- TASK PROMPT:
Of the lines listed below, return exactly those that run from the line containing "Lemma cooldown_run_from attempts" through the line containing "earlier; a rate", both included.

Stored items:
****************************************

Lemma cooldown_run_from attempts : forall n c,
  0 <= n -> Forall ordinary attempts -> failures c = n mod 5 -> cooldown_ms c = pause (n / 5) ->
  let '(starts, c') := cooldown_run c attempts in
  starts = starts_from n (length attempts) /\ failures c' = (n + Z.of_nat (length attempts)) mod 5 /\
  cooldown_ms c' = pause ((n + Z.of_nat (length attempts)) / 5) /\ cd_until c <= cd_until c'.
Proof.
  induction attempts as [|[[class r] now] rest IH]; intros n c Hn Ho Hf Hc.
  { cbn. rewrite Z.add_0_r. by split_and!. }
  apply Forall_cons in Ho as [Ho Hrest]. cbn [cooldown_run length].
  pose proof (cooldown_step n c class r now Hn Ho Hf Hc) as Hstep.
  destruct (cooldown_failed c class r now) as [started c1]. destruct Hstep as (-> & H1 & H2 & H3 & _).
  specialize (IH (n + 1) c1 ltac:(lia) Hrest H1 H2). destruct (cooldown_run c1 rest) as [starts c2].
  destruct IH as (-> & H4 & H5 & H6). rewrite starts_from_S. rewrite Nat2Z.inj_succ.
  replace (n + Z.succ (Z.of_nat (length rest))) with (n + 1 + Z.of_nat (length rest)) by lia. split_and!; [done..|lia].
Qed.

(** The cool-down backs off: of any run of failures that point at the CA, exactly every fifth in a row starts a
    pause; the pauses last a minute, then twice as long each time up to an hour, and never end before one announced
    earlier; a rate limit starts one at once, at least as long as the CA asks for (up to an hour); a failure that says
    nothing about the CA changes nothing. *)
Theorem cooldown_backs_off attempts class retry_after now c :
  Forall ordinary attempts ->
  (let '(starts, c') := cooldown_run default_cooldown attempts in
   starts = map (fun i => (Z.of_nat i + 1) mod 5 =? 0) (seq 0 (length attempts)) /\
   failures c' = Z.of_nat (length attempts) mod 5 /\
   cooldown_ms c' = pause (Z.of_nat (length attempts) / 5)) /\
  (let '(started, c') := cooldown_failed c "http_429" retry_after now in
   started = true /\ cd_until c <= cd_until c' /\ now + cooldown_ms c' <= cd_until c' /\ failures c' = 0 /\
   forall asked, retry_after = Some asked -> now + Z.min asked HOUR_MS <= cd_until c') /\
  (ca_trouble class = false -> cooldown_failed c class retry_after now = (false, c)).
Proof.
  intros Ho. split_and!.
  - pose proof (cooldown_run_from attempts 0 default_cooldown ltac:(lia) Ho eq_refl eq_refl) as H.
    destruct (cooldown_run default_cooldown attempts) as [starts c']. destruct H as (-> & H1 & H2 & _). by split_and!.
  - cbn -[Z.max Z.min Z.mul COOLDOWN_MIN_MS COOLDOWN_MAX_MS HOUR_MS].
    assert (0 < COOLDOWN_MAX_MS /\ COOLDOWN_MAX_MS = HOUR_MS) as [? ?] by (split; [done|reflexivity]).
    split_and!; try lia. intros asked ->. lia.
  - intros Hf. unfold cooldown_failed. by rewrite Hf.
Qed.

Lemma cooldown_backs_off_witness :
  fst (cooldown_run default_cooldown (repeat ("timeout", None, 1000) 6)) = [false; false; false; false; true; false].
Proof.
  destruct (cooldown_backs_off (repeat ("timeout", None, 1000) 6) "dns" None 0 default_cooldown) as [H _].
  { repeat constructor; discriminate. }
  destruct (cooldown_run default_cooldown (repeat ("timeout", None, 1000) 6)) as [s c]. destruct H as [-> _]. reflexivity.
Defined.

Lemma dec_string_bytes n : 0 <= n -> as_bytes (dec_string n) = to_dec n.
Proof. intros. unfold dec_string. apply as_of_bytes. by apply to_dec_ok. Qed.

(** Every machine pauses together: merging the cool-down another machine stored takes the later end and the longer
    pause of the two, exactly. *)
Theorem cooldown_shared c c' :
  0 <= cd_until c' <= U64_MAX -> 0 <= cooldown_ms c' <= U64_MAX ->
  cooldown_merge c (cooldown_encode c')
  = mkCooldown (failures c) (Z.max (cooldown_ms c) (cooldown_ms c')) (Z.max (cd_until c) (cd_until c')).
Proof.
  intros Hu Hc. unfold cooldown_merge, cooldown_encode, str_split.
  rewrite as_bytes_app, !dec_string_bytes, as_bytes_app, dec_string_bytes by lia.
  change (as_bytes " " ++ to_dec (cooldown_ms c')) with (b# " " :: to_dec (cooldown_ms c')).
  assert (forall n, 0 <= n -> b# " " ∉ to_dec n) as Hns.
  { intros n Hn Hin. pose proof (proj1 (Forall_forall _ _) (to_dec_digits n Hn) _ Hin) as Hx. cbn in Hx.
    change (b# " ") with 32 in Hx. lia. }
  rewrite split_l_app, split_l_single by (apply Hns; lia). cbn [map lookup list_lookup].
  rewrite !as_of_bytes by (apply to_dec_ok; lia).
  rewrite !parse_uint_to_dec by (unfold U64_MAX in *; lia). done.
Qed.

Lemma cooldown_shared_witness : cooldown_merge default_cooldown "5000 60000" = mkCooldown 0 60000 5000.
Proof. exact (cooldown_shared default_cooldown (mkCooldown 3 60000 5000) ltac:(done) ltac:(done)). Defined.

****************************************

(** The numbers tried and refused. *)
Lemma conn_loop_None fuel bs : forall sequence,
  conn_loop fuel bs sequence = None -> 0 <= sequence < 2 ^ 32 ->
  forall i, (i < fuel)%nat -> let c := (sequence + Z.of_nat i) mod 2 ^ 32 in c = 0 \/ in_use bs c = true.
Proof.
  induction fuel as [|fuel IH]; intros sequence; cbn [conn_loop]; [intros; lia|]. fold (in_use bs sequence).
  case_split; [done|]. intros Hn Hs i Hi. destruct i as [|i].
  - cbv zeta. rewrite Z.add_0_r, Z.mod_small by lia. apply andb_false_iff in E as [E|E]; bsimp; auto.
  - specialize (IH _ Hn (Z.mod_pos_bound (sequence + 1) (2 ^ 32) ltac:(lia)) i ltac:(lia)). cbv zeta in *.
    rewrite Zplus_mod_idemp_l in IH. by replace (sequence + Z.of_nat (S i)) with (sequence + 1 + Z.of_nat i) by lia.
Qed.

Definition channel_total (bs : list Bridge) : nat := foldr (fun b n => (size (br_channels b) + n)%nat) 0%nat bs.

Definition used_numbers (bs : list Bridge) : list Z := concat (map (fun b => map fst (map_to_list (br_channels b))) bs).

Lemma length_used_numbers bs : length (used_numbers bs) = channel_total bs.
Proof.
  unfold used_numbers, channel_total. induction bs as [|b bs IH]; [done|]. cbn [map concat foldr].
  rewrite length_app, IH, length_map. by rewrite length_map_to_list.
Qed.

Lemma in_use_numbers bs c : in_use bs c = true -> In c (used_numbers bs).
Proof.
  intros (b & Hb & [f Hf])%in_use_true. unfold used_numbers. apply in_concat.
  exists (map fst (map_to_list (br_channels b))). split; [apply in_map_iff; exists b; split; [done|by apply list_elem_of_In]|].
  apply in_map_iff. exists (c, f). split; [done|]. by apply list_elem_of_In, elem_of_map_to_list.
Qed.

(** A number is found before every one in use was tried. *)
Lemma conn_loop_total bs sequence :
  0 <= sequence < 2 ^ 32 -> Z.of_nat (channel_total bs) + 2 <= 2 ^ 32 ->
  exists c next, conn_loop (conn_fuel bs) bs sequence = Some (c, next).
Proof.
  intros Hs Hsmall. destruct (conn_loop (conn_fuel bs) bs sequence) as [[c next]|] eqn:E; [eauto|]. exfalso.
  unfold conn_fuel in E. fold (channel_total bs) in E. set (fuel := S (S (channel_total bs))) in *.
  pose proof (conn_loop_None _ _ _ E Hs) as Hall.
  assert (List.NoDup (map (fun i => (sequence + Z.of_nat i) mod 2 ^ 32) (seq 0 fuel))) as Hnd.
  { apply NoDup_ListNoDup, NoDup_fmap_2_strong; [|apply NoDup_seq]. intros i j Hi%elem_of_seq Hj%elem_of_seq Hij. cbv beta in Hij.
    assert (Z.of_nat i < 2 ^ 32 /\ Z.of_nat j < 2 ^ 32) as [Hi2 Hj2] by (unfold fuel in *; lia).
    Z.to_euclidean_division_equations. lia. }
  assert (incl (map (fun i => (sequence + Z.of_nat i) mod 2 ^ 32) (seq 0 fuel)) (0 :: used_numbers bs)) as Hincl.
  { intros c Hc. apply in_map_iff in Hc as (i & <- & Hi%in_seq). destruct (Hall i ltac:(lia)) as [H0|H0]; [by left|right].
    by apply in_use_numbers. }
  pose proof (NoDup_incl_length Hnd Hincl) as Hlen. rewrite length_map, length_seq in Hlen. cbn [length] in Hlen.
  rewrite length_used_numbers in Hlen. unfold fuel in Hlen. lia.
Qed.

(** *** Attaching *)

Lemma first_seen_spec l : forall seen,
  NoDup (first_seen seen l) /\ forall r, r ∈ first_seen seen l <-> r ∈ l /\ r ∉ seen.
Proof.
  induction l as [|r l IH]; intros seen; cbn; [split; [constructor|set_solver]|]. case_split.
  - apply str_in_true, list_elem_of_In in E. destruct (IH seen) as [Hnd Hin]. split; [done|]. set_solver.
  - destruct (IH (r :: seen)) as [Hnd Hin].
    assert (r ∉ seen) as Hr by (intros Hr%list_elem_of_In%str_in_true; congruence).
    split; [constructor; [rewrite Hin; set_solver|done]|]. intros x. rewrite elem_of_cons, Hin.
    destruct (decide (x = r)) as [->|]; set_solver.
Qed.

****************************************

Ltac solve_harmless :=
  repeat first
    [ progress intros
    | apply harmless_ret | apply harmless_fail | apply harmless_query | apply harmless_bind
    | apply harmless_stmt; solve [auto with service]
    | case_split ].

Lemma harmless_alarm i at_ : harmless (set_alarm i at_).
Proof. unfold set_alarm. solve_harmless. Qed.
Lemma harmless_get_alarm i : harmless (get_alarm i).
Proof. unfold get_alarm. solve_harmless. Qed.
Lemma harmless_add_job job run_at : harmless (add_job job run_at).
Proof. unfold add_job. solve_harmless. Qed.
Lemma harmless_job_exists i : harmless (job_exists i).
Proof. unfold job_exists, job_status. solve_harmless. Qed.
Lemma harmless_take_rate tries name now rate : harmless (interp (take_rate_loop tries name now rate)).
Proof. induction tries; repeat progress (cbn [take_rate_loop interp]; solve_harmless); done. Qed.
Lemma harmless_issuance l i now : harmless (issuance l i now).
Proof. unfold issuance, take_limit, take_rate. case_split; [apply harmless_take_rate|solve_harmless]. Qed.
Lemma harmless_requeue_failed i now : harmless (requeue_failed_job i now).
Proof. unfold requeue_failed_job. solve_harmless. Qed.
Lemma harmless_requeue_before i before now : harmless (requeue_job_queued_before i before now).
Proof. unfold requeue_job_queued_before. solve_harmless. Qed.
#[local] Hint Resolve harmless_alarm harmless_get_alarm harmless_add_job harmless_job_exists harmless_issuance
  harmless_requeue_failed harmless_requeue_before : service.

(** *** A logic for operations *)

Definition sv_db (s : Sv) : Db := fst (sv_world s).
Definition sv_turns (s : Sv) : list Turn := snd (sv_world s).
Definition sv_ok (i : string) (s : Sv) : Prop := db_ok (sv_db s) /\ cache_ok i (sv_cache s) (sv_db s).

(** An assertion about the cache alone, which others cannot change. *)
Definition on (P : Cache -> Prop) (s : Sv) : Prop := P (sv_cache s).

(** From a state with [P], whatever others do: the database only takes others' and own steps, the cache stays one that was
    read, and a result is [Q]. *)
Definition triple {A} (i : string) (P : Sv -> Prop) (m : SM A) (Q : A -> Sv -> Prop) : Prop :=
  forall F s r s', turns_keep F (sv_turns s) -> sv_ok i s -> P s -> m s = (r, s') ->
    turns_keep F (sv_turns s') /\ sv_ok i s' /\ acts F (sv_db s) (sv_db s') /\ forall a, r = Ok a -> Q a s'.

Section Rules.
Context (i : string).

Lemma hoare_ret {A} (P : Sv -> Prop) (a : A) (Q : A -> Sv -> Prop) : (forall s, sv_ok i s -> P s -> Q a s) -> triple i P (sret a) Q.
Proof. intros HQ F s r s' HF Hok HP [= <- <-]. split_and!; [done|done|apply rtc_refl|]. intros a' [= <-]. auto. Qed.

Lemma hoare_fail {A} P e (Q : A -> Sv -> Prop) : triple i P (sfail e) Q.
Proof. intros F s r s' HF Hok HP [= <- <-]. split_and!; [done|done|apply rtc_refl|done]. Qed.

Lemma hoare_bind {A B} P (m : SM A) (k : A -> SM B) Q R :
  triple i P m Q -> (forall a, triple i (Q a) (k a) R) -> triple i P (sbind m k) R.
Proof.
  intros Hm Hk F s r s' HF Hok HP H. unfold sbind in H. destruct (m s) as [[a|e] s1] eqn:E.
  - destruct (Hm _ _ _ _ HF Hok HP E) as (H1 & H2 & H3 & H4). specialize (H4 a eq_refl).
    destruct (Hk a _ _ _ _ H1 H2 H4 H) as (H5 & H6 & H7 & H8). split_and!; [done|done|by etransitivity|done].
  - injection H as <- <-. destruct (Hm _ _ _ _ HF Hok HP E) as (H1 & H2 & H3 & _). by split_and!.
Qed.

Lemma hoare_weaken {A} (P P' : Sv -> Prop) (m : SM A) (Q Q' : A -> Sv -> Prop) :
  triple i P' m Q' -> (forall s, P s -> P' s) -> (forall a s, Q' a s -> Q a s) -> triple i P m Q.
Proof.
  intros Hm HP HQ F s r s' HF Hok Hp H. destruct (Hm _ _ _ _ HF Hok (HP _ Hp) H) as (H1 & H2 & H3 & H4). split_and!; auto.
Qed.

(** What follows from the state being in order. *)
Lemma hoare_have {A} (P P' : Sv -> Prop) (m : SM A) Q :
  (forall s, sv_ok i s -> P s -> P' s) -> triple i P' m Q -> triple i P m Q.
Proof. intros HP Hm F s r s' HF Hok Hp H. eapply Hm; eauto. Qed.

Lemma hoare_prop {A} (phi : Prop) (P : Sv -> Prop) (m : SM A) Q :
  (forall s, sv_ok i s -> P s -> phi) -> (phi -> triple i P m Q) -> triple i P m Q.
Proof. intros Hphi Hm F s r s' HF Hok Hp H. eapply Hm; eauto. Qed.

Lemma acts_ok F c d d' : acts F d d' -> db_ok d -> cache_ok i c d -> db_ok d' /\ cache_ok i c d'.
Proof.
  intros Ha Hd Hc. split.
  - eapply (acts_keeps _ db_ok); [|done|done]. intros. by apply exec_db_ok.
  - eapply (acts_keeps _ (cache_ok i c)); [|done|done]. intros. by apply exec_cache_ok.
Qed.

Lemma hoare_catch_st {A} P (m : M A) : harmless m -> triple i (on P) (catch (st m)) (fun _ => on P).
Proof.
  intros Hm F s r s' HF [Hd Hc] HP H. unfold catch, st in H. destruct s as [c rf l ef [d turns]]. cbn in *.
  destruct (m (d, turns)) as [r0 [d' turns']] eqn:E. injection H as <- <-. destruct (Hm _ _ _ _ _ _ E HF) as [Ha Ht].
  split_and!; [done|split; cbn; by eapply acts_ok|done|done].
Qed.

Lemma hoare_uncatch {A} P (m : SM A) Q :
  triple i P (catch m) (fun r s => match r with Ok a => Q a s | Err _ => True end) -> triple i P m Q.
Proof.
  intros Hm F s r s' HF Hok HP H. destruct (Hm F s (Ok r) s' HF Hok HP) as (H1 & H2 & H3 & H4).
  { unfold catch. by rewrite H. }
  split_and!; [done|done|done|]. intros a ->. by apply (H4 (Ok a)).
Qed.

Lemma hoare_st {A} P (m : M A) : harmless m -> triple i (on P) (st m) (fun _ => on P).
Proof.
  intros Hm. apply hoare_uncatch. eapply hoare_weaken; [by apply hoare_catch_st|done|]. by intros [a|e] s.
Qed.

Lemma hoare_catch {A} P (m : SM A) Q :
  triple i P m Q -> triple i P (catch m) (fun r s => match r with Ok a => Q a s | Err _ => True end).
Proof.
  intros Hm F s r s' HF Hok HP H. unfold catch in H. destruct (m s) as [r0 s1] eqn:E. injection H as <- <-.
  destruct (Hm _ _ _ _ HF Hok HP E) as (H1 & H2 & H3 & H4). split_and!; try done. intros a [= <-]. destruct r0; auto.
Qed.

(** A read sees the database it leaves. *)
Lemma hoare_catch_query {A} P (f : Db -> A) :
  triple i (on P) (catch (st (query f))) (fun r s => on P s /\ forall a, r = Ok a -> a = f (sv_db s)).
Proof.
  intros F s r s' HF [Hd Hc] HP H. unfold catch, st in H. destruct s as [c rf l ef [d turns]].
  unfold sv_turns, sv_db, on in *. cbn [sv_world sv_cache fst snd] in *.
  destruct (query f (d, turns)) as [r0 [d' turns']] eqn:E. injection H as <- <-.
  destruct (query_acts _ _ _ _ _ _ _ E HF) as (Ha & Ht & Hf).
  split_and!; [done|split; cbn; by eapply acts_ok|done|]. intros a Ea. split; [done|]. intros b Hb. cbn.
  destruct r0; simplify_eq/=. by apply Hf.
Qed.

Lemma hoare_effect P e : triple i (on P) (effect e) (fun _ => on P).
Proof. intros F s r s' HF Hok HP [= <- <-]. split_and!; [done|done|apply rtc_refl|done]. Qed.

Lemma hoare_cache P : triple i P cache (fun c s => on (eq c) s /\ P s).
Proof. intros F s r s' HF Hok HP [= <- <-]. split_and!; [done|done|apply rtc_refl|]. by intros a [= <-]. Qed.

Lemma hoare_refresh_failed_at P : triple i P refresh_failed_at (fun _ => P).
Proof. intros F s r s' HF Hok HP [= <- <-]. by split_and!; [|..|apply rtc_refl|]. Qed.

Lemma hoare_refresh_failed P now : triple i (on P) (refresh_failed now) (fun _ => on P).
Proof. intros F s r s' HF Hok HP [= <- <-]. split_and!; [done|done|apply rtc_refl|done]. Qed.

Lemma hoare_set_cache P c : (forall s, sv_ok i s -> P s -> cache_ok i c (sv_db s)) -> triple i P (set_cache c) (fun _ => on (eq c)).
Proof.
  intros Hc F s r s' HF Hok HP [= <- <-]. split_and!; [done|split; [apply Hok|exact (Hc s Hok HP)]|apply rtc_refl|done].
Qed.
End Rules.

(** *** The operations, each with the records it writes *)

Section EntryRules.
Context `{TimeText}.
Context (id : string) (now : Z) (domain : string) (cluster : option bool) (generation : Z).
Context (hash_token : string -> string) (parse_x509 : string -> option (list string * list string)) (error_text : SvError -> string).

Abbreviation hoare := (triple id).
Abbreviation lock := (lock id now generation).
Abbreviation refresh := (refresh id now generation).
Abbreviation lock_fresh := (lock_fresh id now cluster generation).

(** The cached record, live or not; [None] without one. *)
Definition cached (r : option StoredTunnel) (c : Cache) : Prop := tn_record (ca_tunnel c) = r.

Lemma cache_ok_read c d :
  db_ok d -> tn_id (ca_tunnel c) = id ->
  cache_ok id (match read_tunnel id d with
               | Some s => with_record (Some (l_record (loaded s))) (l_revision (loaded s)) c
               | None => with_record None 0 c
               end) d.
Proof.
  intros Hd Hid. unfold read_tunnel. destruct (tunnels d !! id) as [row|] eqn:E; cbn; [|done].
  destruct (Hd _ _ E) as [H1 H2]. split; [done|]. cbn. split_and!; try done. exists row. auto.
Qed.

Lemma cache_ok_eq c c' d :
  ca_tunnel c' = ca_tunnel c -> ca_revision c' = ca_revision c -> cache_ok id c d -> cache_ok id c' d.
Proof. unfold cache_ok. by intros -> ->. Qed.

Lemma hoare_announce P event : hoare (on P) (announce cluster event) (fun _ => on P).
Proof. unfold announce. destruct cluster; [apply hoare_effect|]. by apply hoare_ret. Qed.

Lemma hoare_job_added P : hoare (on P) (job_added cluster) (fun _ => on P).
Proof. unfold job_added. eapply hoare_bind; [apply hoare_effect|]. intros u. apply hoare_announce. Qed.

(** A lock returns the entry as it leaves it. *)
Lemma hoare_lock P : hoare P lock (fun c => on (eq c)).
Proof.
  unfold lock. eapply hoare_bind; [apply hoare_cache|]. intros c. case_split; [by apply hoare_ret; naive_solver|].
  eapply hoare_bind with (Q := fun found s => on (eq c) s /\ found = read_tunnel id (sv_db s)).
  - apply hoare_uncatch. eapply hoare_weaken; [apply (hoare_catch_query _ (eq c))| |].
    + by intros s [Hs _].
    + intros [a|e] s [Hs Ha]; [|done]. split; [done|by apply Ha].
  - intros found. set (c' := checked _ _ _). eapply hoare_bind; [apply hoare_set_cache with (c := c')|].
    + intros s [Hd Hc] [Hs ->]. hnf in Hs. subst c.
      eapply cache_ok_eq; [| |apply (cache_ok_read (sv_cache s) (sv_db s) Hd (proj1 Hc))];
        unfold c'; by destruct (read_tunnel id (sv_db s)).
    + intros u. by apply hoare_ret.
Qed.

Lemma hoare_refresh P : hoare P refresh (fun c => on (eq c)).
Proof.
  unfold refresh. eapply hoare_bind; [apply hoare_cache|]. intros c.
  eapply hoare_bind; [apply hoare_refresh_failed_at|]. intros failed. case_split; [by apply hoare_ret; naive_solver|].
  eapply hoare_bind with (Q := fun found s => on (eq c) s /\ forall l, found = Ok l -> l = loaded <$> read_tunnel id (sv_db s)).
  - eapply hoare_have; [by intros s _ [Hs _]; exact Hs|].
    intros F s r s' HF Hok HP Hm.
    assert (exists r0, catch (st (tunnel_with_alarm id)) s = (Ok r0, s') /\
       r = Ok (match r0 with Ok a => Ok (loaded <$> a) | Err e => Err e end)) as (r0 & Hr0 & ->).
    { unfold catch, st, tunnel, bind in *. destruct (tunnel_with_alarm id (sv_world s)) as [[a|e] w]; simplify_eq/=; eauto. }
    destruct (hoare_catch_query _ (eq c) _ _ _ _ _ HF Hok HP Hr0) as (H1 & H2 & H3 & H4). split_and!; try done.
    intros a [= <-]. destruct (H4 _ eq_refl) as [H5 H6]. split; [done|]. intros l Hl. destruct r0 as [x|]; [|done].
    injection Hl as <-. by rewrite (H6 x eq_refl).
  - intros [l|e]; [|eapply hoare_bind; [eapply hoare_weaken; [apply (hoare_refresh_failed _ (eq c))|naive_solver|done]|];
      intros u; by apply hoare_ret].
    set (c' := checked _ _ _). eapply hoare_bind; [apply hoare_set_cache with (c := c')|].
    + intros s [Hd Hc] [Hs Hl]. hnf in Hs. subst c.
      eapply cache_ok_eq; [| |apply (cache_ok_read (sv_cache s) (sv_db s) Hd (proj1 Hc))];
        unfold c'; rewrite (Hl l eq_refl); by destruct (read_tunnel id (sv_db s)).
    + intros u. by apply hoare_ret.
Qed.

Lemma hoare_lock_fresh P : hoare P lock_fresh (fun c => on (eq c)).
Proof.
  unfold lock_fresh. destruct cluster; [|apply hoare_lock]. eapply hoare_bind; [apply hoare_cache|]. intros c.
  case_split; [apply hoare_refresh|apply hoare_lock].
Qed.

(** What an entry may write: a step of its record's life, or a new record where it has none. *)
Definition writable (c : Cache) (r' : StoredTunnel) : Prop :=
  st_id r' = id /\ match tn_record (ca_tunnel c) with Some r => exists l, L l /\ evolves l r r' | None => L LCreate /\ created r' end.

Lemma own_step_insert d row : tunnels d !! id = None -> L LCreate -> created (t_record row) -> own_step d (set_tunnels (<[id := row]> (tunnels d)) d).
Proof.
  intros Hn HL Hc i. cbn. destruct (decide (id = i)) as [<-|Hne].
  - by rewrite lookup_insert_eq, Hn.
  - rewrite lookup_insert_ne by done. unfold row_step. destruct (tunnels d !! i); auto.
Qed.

****************************************

- RESULT:
Lemma cooldown_run_from attempts : forall n c,
  0 <= n -> Forall ordinary attempts -> failures c = n mod 5 -> cooldown_ms c = pause (n / 5) ->
  let '(starts, c') := cooldown_run c attempts in
  starts = starts_from n (length attempts) /\ failures c' = (n + Z.of_nat (length attempts)) mod 5 /\
  cooldown_ms c' = pause ((n + Z.of_nat (length attempts)) / 5) /\ cd_until c <= cd_until c'.
Proof.
  induction attempts as [|[[class r] now] rest IH]; intros n c Hn Ho Hf Hc.
  { cbn. rewrite Z.add_0_r. by split_and!. }
  apply Forall_cons in Ho as [Ho Hrest]. cbn [cooldown_run length].
  pose proof (cooldown_step n c class r now Hn Ho Hf Hc) as Hstep.
  destruct (cooldown_failed c class r now) as [started c1]. destruct Hstep as (-> & H1 & H2 & H3 & _).
  specialize (IH (n + 1) c1 ltac:(lia) Hrest H1 H2). destruct (cooldown_run c1 rest) as [starts c2].
  destruct IH as (-> & H4 & H5 & H6). rewrite starts_from_S. rewrite Nat2Z.inj_succ.
  replace (n + Z.succ (Z.of_nat (length rest))) with (n + 1 + Z.of_nat (length rest)) by lia. split_and!; [done..|lia].
Qed.

(** The cool-down backs off: of any run of failures that point at the CA, exactly every fifth in a row starts a
    pause; the pauses last a minute, then twice as long each time up to an hour, and never end before one announced
    earlier; a rate limit starts one at once, at least as long as the CA asks for (up to an hour); a failure that says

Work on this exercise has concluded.